* SOURCE DATA:
+ + + + +
(** * SolarPanel exercise: the object model of [objects_relations_SolarPanel.cpp]

    A shallow embedding of the four classes of the exercise ([SolarPanel],
    [PanelSetup], [LightSource], [SolarPlant]) and of the free function
    [LuminationAngle], followed by the properties of the model.

    Conventions of the embedding.
    - [int] is a 32-bit signed integer, held in [Z]; the only [int]
      arithmetic of the program is the product [m_dimx * m_dimy], written
      with the two's-complement wrap-around of the usual targets (C++
      leaves the overflowing product undefined).
    - the [float] values of [SolarPanel] are whole numbers; they are held
      in [Z] and every product is rounded to nearest, ties to even, at 24
      bits ([float]) or 53 bits ([double]), as the program computes it.
    - angles and powers are [double]s held in [R], [std::cos] is the real
      cosine and the operations on them are the real ones: the properties
      stated about them are those that do not lean on an exact product,
      sum or quotient.  The constant [pi] is the program's own, [3.1415],
      not the mathematical one ([PI] of the library).
    - a division whose divisor is zero has no value ([None]).
    - the array [PanelSetup m_setups[10]] is a list, of length 10 in every
      plant a constructor builds ([wf_plant]); an index outside [0..9] is
      outside the array and the write has no value ([None]).
    - [cout] output is not part of the model. *)

From Stdlib Require Import ZArith Reals Lra Lia.
From stdpp Require Import base list.

#[local] Open Scope R_scope.

(** ** Machine integers *)

Module Int32.

Definition min_signed : Z := (- 2 ^ 31)%Z.
Definition max_signed : Z := (2 ^ 31 - 1)%Z.

Definition in_range (z : Z) : Prop := (min_signed <= z <= max_signed)%Z.

(** The representative of [z] in [[-2^31, 2^31)]. *)
Definition wrap (z : Z) : Z := ((z + 2 ^ 31) mod 2 ^ 32 - 2 ^ 31)%Z.

(** [int * int]. *)
Definition mul (x y : Z) : Z := wrap (x * y).

End Int32.

(** ** Floating-point numbers of integral value *)

Module Float.

(** The whole number [z] rounded to [prec] significant bits, to nearest
    with ties to even; exponents never run out for the sizes at hand. *)
Definition round_even (prec z : Z) : Z :=
  (let a := Z.abs z in
   if a <=? 2 ^ prec then z
   else
     let e := Z.log2 a - prec + 1 in
     let q := a / 2 ^ e in
     let r := a mod 2 ^ e in
     let half := 2 ^ (e - 1) in
     let q' := if r <? half then q
               else if half <? r then q + 1
               else if Z.even q then q else q + 1 in
     Z.sgn z * (q' * 2 ^ e))%Z.

(** [int] to [float]. *)
Definition of_int (z : Z) : Z := round_even 24 z.

(** [float * float]. *)
Definition mul32 (x y : Z) : Z := round_even 24 (x * y).

(** [double * double]. *)
Definition mul64 (x y : Z) : Z := round_even 53 (x * y).

End Float.

(** ** [constexpr double pi = 3.1415;] *)

Definition pi : R := 3.1415.

(** ** [class SolarPanel] *)

Record SolarPanel : Type := mkSolarPanel {
  m_dimx : Z;
  m_dimy : Z
}.

Definition oneElementX : Z := 6.
Definition oneElementY : Z := 10.
Definition oneElementPowerinW : Z := 15.

(** The [float] products of [dimXinCM] and [dimYinCM]. *)
Definition dimXinCM_float (p : SolarPanel) : Z :=
  Float.mul32 (Float.of_int (m_dimx p)) oneElementX.
Definition dimYinCM_float (p : SolarPanel) : Z :=
  Float.mul32 (Float.of_int (m_dimy p)) oneElementY.

(** The same, returned as [double] (the promotion is exact). *)
Definition dimXinCM (p : SolarPanel) : R := IZR (dimXinCM_float p).
Definition dimYinCM (p : SolarPanel) : R := IZR (dimYinCM_float p).

(** [dimXinCM() * dimYinCM()], a product of [double]s. *)
Definition areainCM2 (p : SolarPanel) : R :=
  IZR (Float.mul64 (dimXinCM_float p) (dimYinCM_float p)).

(** [m_dimx * m_dimy * oneElementPowerinW]: the [int] product, converted to
    [float], times the [float] constant. *)
Definition maxPowerinW (p : SolarPanel) : R :=
  IZR (Float.mul32 (Float.of_int (Int32.mul (m_dimx p) (m_dimy p)))
                   oneElementPowerinW).

Definition shrinkXto (p : SolarPanel) (nelements : Z) : SolarPanel :=
  {| m_dimx := nelements; m_dimy := m_dimy p |}.
Definition shrinkYto (p : SolarPanel) (nelements : Z) : SolarPanel :=
  {| m_dimx := m_dimx p; m_dimy := nelements |}.

(** ** [class PanelSetup] *)

Record PanelSetup : Type := mkPanelSetup {
  m_orientationAngle : R;
  m_panel : SolarPanel
}.

(** [PanelSetup(double angle = 0, const SolarPanel& panel = SolarPanel(20, 30))]
    with both arguments defaulted. *)
Definition PanelSetup_default : PanelSetup :=
  {| m_orientationAngle := 0; m_panel := mkSolarPanel 20 30 |}.

(** The same constructor with the panel defaulted. *)
Definition PanelSetup_angle (angle : R) : PanelSetup :=
  {| m_orientationAngle := angle; m_panel := mkSolarPanel 20 30 |}.

Definition currentPower (s : PanelSetup) (angleInRadians : R) : R :=
  if Rlt_dec 0 (cos angleInRadians)
  then maxPowerinW (m_panel s) * cos angleInRadians
  else 0.

(** [x / y] of the program: no value when [y] is zero. *)
Definition checked_div (x y : R) : option R :=
  if Req_dec_T y 0 then None else Some (x / y).

Definition efficiency (s : PanelSetup) (angleInRadians : R) : option R :=
  if Rlt_dec 0 (cos angleInRadians)
  then checked_div (100 * currentPower s angleInRadians)
                   (maxPowerinW (m_panel s))
  else Some 0.

Definition getAngle (s : PanelSetup) : R := m_orientationAngle s.

(** [setAngle] returns the assigned value and updates the setup. *)
Definition setAngle (s : PanelSetup) (newangleInRadians : R)
  : R * PanelSetup :=
  (newangleInRadians,
   {| m_orientationAngle := newangleInRadians; m_panel := m_panel s |}).

Definition getPanel (s : PanelSetup) : SolarPanel := m_panel s.

Definition setNPanel (s : PanelSetup) (nx ny : Z) : PanelSetup :=
  {| m_orientationAngle := m_orientationAngle s;
     m_panel := shrinkYto (shrinkXto (m_panel s) nx) ny |}.

(** ** [struct LightSource] *)

Record LightSource : Type := mkLightSource {
  m_SourceAngle : R
}.

Definition LightSource_new : LightSource := {| m_SourceAngle := 0 |}.

Definition setSourceAngle (l : LightSource) (LightSourceAngle : R)
  : LightSource :=
  {| m_SourceAngle := LightSourceAngle |}.
Definition moveSourceAngleBy (l : LightSource) (dSourceAngle : R)
  : LightSource :=
  {| m_SourceAngle := m_SourceAngle l + dSourceAngle |}.
Definition getSourceAngle (l : LightSource) : R := m_SourceAngle l.

(** ** [LuminationAngle] *)

Definition LuminationAngle (somesetup : PanelSetup)
    (somelightsource : LightSource) : R :=
  if Rlt_dec (getAngle somesetup) 0
  then pi / 2 - getSourceAngle somelightsource + getAngle somesetup
  else pi / 2 + getSourceAngle somelightsource - getAngle somesetup.

(** ** [class SolarPlant : protected PanelSetup] *)

Record SolarPlant : Type := mkSolarPlant {
  plant_base : PanelSetup;          (* the base-class subobject *)
  m_setups : list PanelSetup        (* PanelSetup m_setups[10] *)
}.

Definition wf_plant (p : SolarPlant) : Prop := length (m_setups p) = 10%nat.
Lemma bs_app s t : bs (s +:+ t)%string = bs s ++ bs t.
Proof.
  unfold bs. induction s as [|c s IH]; [done|].
  change (String c s +:+ t)%string with (String c (s +:+ t)%string).
  cbn. by rewrite IH.
Qed.

(** To check a boolean property of every byte it suffices to compute it
    on the 256 of them. *)
Definition all_bytes : bytes := map chr (map N.of_nat (seq 0 256)).

Lemma elem_of_all_bytes c : In c all_bytes.
Proof.
  unfold all_bytes. rewrite <- (chr_bv c). apply in_map.
  rewrite <- (N2Nat.id (bv c)). apply in_map. apply in_seq.
  pose proof (bv_bound c). lia.
Qed.

Lemma forall_byte (p : byte → bool) :
  forallb p all_bytes = true → ∀ c, p c = true.
Proof.
  intros H c. rewrite forallb_forall in H. apply H, elem_of_all_bytes.
Qed.

(** An implication between byte tests, by the same computation. *)
Lemma forall_byte_impl (p q : byte → bool) :
  forallb (λ c, implb (p c) (q c)) all_bytes = true → ∀ c, p c = true → q c = true.
Proof.
  intros H c Hp. pose proof (forall_byte _ H c) as Hc. cbn in Hc.
  by rewrite Hp in Hc.
Qed.

Lemma u64_id z : in_u64 z → u64 z = z.
Proof. unfold in_u64, u64. intros. by apply Z.mod_small. Qed.

Lemma u64_range z : in_u64 (u64 z).
Proof. unfold in_u64, u64. apply Z.mod_pos_bound. lia. Qed.

Lemma i64_id z : in_i64 z → i64 z = z.
Proof. unfold in_i64, i64. intros. rewrite Z.mod_small; lia. Qed.

Lemma i64_range z : in_i64 (i64 z).
Proof.
  unfold in_i64, i64. pose proof (Z.mod_pos_bound (z + 2 ^ 63) (2 ^ 64)). lia.
Qed.

Lemma u64_add_l a b : u64 (u64 a + b) = u64 (a + b).
Proof. unfold u64. by rewrite Zplus_mod_idemp_l. Qed.

Section span.
Context {A : Type} (p : A → bool).

Lemma span_app l r :
  forallb p l = true → span p (l ++ r) = (l ++ (span p r).1, (span p r).2).
Proof.
  induction l as [|x l IH]; cbn; intros H.
  - by destruct (span p r).
  - apply andb_true_iff in H as [Hx Hl]. rewrite Hx, (IH Hl). done.
Qed.

Lemma span_stop x r : p x = false → span p (x :: r) = ([], x :: r).
Proof. intros H. cbn. by rewrite H. Qed.

(** A block of [p]-elements followed by something that stops the scan. *)
Lemma span_block l r :
  forallb p l = true → (∀ x r', r = x :: r' → p x = false) → span p (l ++ r) = (l, r).
Proof.
  intros Hl Hr. rewrite span_app by done.
  destruct r as [|x r']; [by rewrite app_nil_r|].
  rewrite (span_stop x r') by (by eapply Hr). by rewrite app_nil_r.
Qed.

Lemma span_eq l a b : span p l = (a, b) → l = a ++ b.
Proof.
  revert a b. induction l as [|x l IH]; cbn; intros a b H.
  - by injection H as <- <-.
  - destruct (p x); [|by injection H as <- <-].
    destruct (span p l) as [u v]. injection H as <- <-. cbn. f_equal. by apply IH.
Qed.

End span.

Lemma forallb_app_iff {A} (p : A → bool) l r :
  forallb p (l ++ r) = true ↔ forallb p l = true ∧ forallb p r = true.
Proof. rewrite forallb_app. apply andb_true_iff. Qed.

Lemma forallb_impl {A} (p q : A → bool) l :
  (∀ x, p x = true → q x = true) → forallb p l = true → forallb q l = true.
Proof. rewrite !forallb_forall. auto. Qed.

Lemma take_app_exact {A} (l r : list A) : take (length l) (l ++ r) = l.
Proof. apply take_app_length. Qed.

Lemma drop_app_exact {A} (l r : list A) : drop (length l) (l ++ r) = r.
Proof. apply drop_app_length. Qed.

(** *** Counting *)

Section how_many.
Context {A : Type} (p q : A → bool).

Lemma how_many_app a b : how_many p (a ++ b) = how_many p a + how_many p b.
Proof. induction a as [|x a IH]; [done|]. cbn. rewrite IH. lia. Qed.

(** One element changes. *)
Lemma how_many_insert l k x y :
  l !! k = Some x →
  how_many p (<[k:=y]> l) + (if p x then 1 else 0) = how_many p l + (if p y then 1 else 0).
Proof.
  revert k. induction l as [|z l IH]; intros [|k]; [done..| |].
  - cbn. intros [= ->]. lia.
  - intros Hk. change (<[S k:=y]> (z :: l)) with (z :: <[k:=y]> l). cbn [how_many].
    specialize (IH k Hk). lia.
Qed.

Lemma how_many_pos l : 0 < how_many p l ↔ ∃ x, x ∈ l ∧ p x = true.
Proof.
  induction l as [|z l IH]; cbn; [split; [lia|]; by intros (x & Hx%elem_of_nil & _)|].
  destruct (p z) eqn:Ez.
  - split; [|lia]. intros _. exists z. split; [left | done].
  - rewrite Nat.add_0_l, IH. split.
    + intros (x & Hx & Hp). exists x. split; [by right | done].
    + intros (x & [->|Hx]%elem_of_cons & Hp); [congruence|]. by exists x.
Qed.

Lemma how_many_0 l : how_many p l = 0 ↔ ∀ x, x ∈ l → p x = false.
Proof.
  split.
  - intros H0 x Hx. destruct (p x) eqn:E; [|done]. assert (0 < how_many p l) by (apply how_many_pos; eauto). lia.
  - intros H. destruct (how_many p l) eqn:E; [done|].
    destruct (proj1 (how_many_pos l)) as (x & Hx & Hp); [lia|]. by rewrite H in Hp.
Qed.

Lemma how_many_le l : (∀ x, p x = true → q x = true) → how_many p l ≤ how_many q l.
Proof.
  intros H. induction l as [|x l IH]; cbn; [done|]. specialize (H x).
  destruct (p x), (q x); try lia; by specialize (H eq_refl).
Qed.

End how_many.

#[export] Hint Rewrite @take_app_exact @drop_app_exact @app_nil_r : go_rw.
#[export] Hint Resolve u64_range i64_range bv_bound : go.
(* ===== verification/Strconv.v ===== *)
(** Decimal integers as the program reads and writes them: the parts of
    Go's [strconv] ([FormatInt], [ParseUint], [ParseInt], [Atoi]) and of
    [fmt]'s ["%d"] that the sources under src/scamp call.  Base 10 only. *)
From S2P Require Import Prelude.

(** ** Formatting *)

Definition digit (n : N) : byte := chr (48 + n).

(** [dec_aux fuel n]: the digits of [n], most significant first. *)
Fixpoint dec_aux (fuel : nat) (n : N) : bytes :=
  match fuel with
  | O => [digit (n mod 10)]
  | S f => if (n <? 10)%N then [digit n] else dec_aux f (n / 10) ++ [digit (n mod 10)]
  end.

(** [N.size n] bits are at least as many as the decimal digits. *)
Definition format_uint (n : N) : bytes := dec_aux (N.to_nat (N.size n)) n.

Definition format_int (z : Z) : bytes :=
  if (z <? 0)%Z then bs "-" ++ format_uint (Z.to_N (- z)) else format_uint (Z.to_N z).

(** ** Parsing *)

Inductive num_error := ErrSyntax | ErrRange.

Definition is_digit (c : byte) : bool := (48 <=? bv c)%N && (bv c <=? 57)%N.

Definition dval (c : byte) : N := (bv c - 48)%N.

(** The loop of [strconv.ParseUint]: stop at the first byte that is not a
    digit, or as soon as the value exceeds [maxv]. *)
Fixpoint parse_uint_loop (maxv acc : N) (l : bytes) : num_error + N :=
  match l with
  | [] => inr acc
  | c :: r =>
      if is_digit c then
        let n := (acc * 10 + dval c)%N in
        if (maxv <? n)%N then inl ErrRange else parse_uint_loop maxv n r
      else inl ErrSyntax
  end.

Definition max_uint64 : N := 18446744073709551615.

(** [strconv.ParseUint(s, 10, 64)]. *)
Definition ParseUint (s : bytes) : num_error + Z :=
  match s with
  | [] => inl ErrSyntax
  | _ =>
      match parse_uint_loop max_uint64 0 s with
      | inl e => inl e
      | inr n => inr (Z.of_N n)
      end
  end.

Definition split_sign (s : bytes) : bool * bytes :=
  match s with
  | c :: r =>
      if c =b "+"%char then (false, r) else if c =b "-"%char then (true, r) else (false, s)
  | [] => (false, [])
  end.

(** [strconv.ParseInt(s, 10, 64)]; a bit size of 0 means the same on a
    64-bit platform. *)
Definition ParseInt (s : bytes) : num_error + Z :=
  match s with
  | [] => inl ErrSyntax
  | _ =>
      let '(neg, r) := split_sign s in
      match ParseUint r with
      | inl e => inl e
      | inr un =>
          if neg then if (2 ^ 63 <? un)%Z then inl ErrRange else inr (- un)%Z
          else if (2 ^ 63 <=? un)%Z then inl ErrRange else inr un
      end
  end.

(** [strconv.Atoi]. *)
Definition Atoi : bytes → num_error + Z := ParseInt.

(** ** Values of digit strings *)

Definition digits_val (l : bytes) : N := fold_left (λ a c, a * 10 + dval c)%N l 0%N.

(** ** Lemmas *)

Lemma digit_is_digit n : (n < 10)%N → is_digit (digit n) = true.
Proof.
  intros H. unfold is_digit, digit. rewrite bv_chr by lia.
  apply andb_true_iff. split; apply N.leb_le; lia.
Qed.

Lemma dval_digit n : (n < 10)%N → dval (digit n) = n.
Proof. intros H. unfold dval, digit. rewrite bv_chr; lia. Qed.

Lemma dec_aux_digits fuel n : forallb is_digit (dec_aux fuel n) = true.
Proof.
  revert n. induction fuel as [|f IH]; intros n; cbn.
  - rewrite digit_is_digit; [done | dm_lia].
  - destruct (n <? 10)%N eqn:E.
    + apply N.ltb_lt in E. cbn. by rewrite digit_is_digit.
    + apply forallb_app_iff. split; [apply IH|]. cbn.
      rewrite digit_is_digit; [done | dm_lia].
Qed.

Lemma format_uint_digits n : forallb is_digit (format_uint n) = true.
Proof. apply dec_aux_digits. Qed.

Lemma digits_val_snoc l c : digits_val (l ++ [c]) = (digits_val l * 10 + dval c)%N.
Proof. unfold digits_val. by rewrite fold_left_app. Qed.

Lemma dec_aux_val fuel n : (n < 2 ^ N.of_nat fuel)%N → digits_val (dec_aux fuel n) = n.
Proof.
  revert n. induction fuel as [|f IH]; intros n H; cbn [dec_aux].
  - change (2 ^ N.of_nat 0)%N with 1%N in H. replace n with 0%N by lia. reflexivity.
  - rewrite Nat2N.inj_succ, N.pow_succ_r' in H. destruct (n <? 10)%N eqn:E.
    + apply N.ltb_lt in E. unfold digits_val. cbn. rewrite dval_digit; lia.
    + apply N.ltb_ge in E. rewrite digits_val_snoc, dval_digit, IH by dm_lia. dm_lia.
Qed.

Lemma format_uint_val n : digits_val (format_uint n) = n.
Proof. apply dec_aux_val. rewrite N2Nat.id. apply N.size_gt. Qed.

Lemma dec_aux_nonempty fuel n : dec_aux fuel n ≠ [].
Proof.
  destruct fuel; cbn; [done|]. destruct (n <? 10)%N; [done|]. by destruct (dec_aux fuel _).
Qed.

Lemma format_uint_nonempty n : format_uint n ≠ [].
Proof. apply dec_aux_nonempty. Qed.

(** No leading zero, except for the number zero itself. *)
Lemma dec_aux_head fuel n :
  (n < 2 ^ N.of_nat fuel)%N → n ≠ 0%N →
  ∃ c r, dec_aux fuel n = c :: r ∧ (49 <= bv c <= 57)%N.
Proof.
  revert n. induction fuel as [|f IH]; intros n H Hn; cbn [dec_aux].
  - change (2 ^ N.of_nat 0)%N with 1%N in H. lia.
  - rewrite Nat2N.inj_succ, N.pow_succ_r' in H. destruct (n <? 10)%N eqn:E.
    + apply N.ltb_lt in E. exists (digit n), []. split; [done|].
      unfold digit. rewrite bv_chr; lia.
    + apply N.ltb_ge in E. destruct (IH (n / 10)%N) as (c & r & Hc & Hb); [dm_lia..|].
      exists c, (r ++ [digit (n mod 10)]). by rewrite Hc.
Qed.

Lemma format_uint_head n :
  n ≠ 0%N → ∃ c r, format_uint n = c :: r ∧ (49 <= bv c <= 57)%N.
Proof. apply dec_aux_head. rewrite N2Nat.id. apply N.size_gt. Qed.

(** A number below [10^k] has at most [k] digits. *)
Lemma dec_aux_length fuel n k :
  (n < 10 ^ N.of_nat (S k))%N → length (dec_aux fuel n) ≤ S k.
Proof.
  revert n k. induction fuel as [|f IH]; intros n k H; cbn [dec_aux]; [cbn; lia|].
  destruct (n <? 10)%N eqn:E; [cbn; lia|]. apply N.ltb_ge in E.
  rewrite Nat2N.inj_succ, N.pow_succ_r' in H. destruct k as [|k].
  - change (10 ^ N.of_nat 0)%N with 1%N in H. lia.
  - rewrite length_app. cbn. specialize (IH (n / 10)%N k). lapply IH; [lia|]. dm_lia.
Qed.

Lemma format_uint_length n k : (n < 10 ^ N.of_nat (S k))%N → length (format_uint n) ≤ S k.
Proof. apply dec_aux_length. Qed.

Lemma fold_digits_mono l a : (a <= fold_left (λ a c, a * 10 + dval c)%N l a)%N.
Proof.
  revert a. induction l as [|c l IH]; intros a; cbn; [lia|].
  specialize (IH (a * 10 + dval c)%N). lia.
Qed.

Lemma parse_uint_loop_digits maxv l a :
  forallb is_digit l = true →
  (fold_left (λ a c, a * 10 + dval c)%N l a <= maxv)%N →
  parse_uint_loop maxv a l = inr (fold_left (λ a c, a * 10 + dval c)%N l a).
Proof.
  revert a. induction l as [|c l IH]; intros a Hl Hv; cbn in *; [done|].
  apply andb_true_iff in Hl as [Hc Hl]. rewrite Hc.
  pose proof (fold_digits_mono l (a * 10 + dval c)%N).
  destruct (maxv <? _)%N eqn:E; [apply N.ltb_lt in E; lia|]. by apply IH.
Qed.

Lemma ParseUint_format n :
  (n <= max_uint64)%N → ParseUint (format_uint n) = inr (Z.of_N n).
Proof.
  intros H. unfold ParseUint. pose proof (format_uint_nonempty n).
  destruct (format_uint n) as [|c r] eqn:E; [done|]. rewrite <- E.
  pose proof (format_uint_val n) as Hv. unfold digits_val in Hv.
  by rewrite parse_uint_loop_digits, Hv by (rewrite ?Hv; auto using format_uint_digits).
Qed.

Lemma digit_not_sign c : is_digit c = true → c ≠ "+"%char ∧ c ≠ "-"%char.
Proof. intros H. split; intros ->; discriminate. Qed.

Lemma split_sign_digits l : forallb is_digit l = true → split_sign l = (false, l).
Proof.
  destruct l as [|c r]; [done|]. cbn. intros [Hc _]%andb_true_iff.
  destruct (digit_not_sign c Hc). by decide_bool.
Qed.

Lemma split_sign_minus l : split_sign (bs "-" ++ l) = (true, l).
Proof. reflexivity. Qed.

Lemma format_int_nonempty z : format_int z ≠ [].
Proof. unfold format_int. destruct (z <? 0)%Z; [done|]. apply format_uint_nonempty. Qed.

(** Printing and parsing are inverse on the 64-bit range. *)
Lemma ParseInt_format z : in_i64 z → ParseInt (format_int z) = inr z.
Proof.
  intros [Hlo Hhi]. unfold ParseInt. pose proof (format_int_nonempty z).
  destruct (format_int z) as [|c r] eqn:E; [done|]. rewrite <- E. clear E.
  unfold format_int, max_uint64 in *. destruct (z <? 0)%Z eqn:E.
  - rewrite split_sign_minus.
    rewrite ParseUint_format by (unfold max_uint64; lia).
    case Z.ltb_spec; intros; [lia|]. f_equal. lia.
  - rewrite split_sign_digits by apply format_uint_digits.
    rewrite ParseUint_format by (unfold max_uint64; lia).
    case Z.leb_spec; intros; [lia|]. f_equal. lia.
Qed.

Lemma parse_uint_loop_bound maxv l a n :
  (a <= maxv)%N → parse_uint_loop maxv a l = inr n → (n <= maxv)%N.
Proof.
  revert a. induction l as [|c l IH]; intros a Ha; cbn; [by intros [= <-]|].
  destruct (is_digit c); [|done]. case N.ltb_spec; [done|]. intros Hn. by apply IH.
Qed.

Lemma ParseUint_range s z : ParseUint s = inr z → in_u64 z.
Proof.
  unfold ParseUint. destruct s as [|c s]; [done|].
  destruct (parse_uint_loop _ _ _) as [|n] eqn:E; [done|]. intros [= <-].
  apply parse_uint_loop_bound in E; [|done]. unfold in_u64, max_uint64 in *. lia.
Qed.

Lemma ParseInt_range s z : ParseInt s = inr z → in_i64 z.
Proof.
  unfold ParseInt, ParseUint, in_i64. intros H.
  destruct s; [done|]. destruct (split_sign _) as [neg l]. destruct l; [done|].
  destruct (parse_uint_loop _ _ _) as [|n]; [done|].
  destruct neg; repeat case_match; simplify_eq; lia.
Qed.

#[export] Hint Resolve format_uint_digits format_uint_nonempty format_int_nonempty : go.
+ + + + +
* TASK OBJECTIVE: Of all the entries above, retype exactly the lines from the line with "unfold in_i64, i64. pose" to the line with "- destruct (p", both included, and no others.

* FINISHED TASK:
  unfold in_i64, i64. pose proof (Z.mod_pos_bound (z + 2 ^ 63) (2 ^ 64)). lia.
Qed.

Lemma u64_add_l a b : u64 (u64 a + b) = u64 (a + b).
Proof. unfold u64. by rewrite Zplus_mod_idemp_l. Qed.

Section span.
Context {A : Type} (p : A → bool).

Lemma span_app l r :
  forallb p l = true → span p (l ++ r) = (l ++ (span p r).1, (span p r).2).
Proof.
  induction l as [|x l IH]; cbn; intros H.
  - by destruct (span p r).
  - apply andb_true_iff in H as [Hx Hl]. rewrite Hx, (IH Hl). done.
Qed.

Lemma span_stop x r : p x = false → span p (x :: r) = ([], x :: r).
Proof. intros H. cbn. by rewrite H. Qed.

(** A block of [p]-elements followed by something that stops the scan. *)
Lemma span_block l r :
  forallb p l = true → (∀ x r', r = x :: r' → p x = false) → span p (l ++ r) = (l, r).
Proof.
  intros Hl Hr. rewrite span_app by done.
  destruct r as [|x r']; [by rewrite app_nil_r|].
  rewrite (span_stop x r') by (by eapply Hr). by rewrite app_nil_r.
Qed.

Lemma span_eq l a b : span p l = (a, b) → l = a ++ b.
Proof.
  revert a b. induction l as [|x l IH]; cbn; intros a b H.
  - by injection H as <- <-.
  - destruct (p x); [|by injection H as <- <-].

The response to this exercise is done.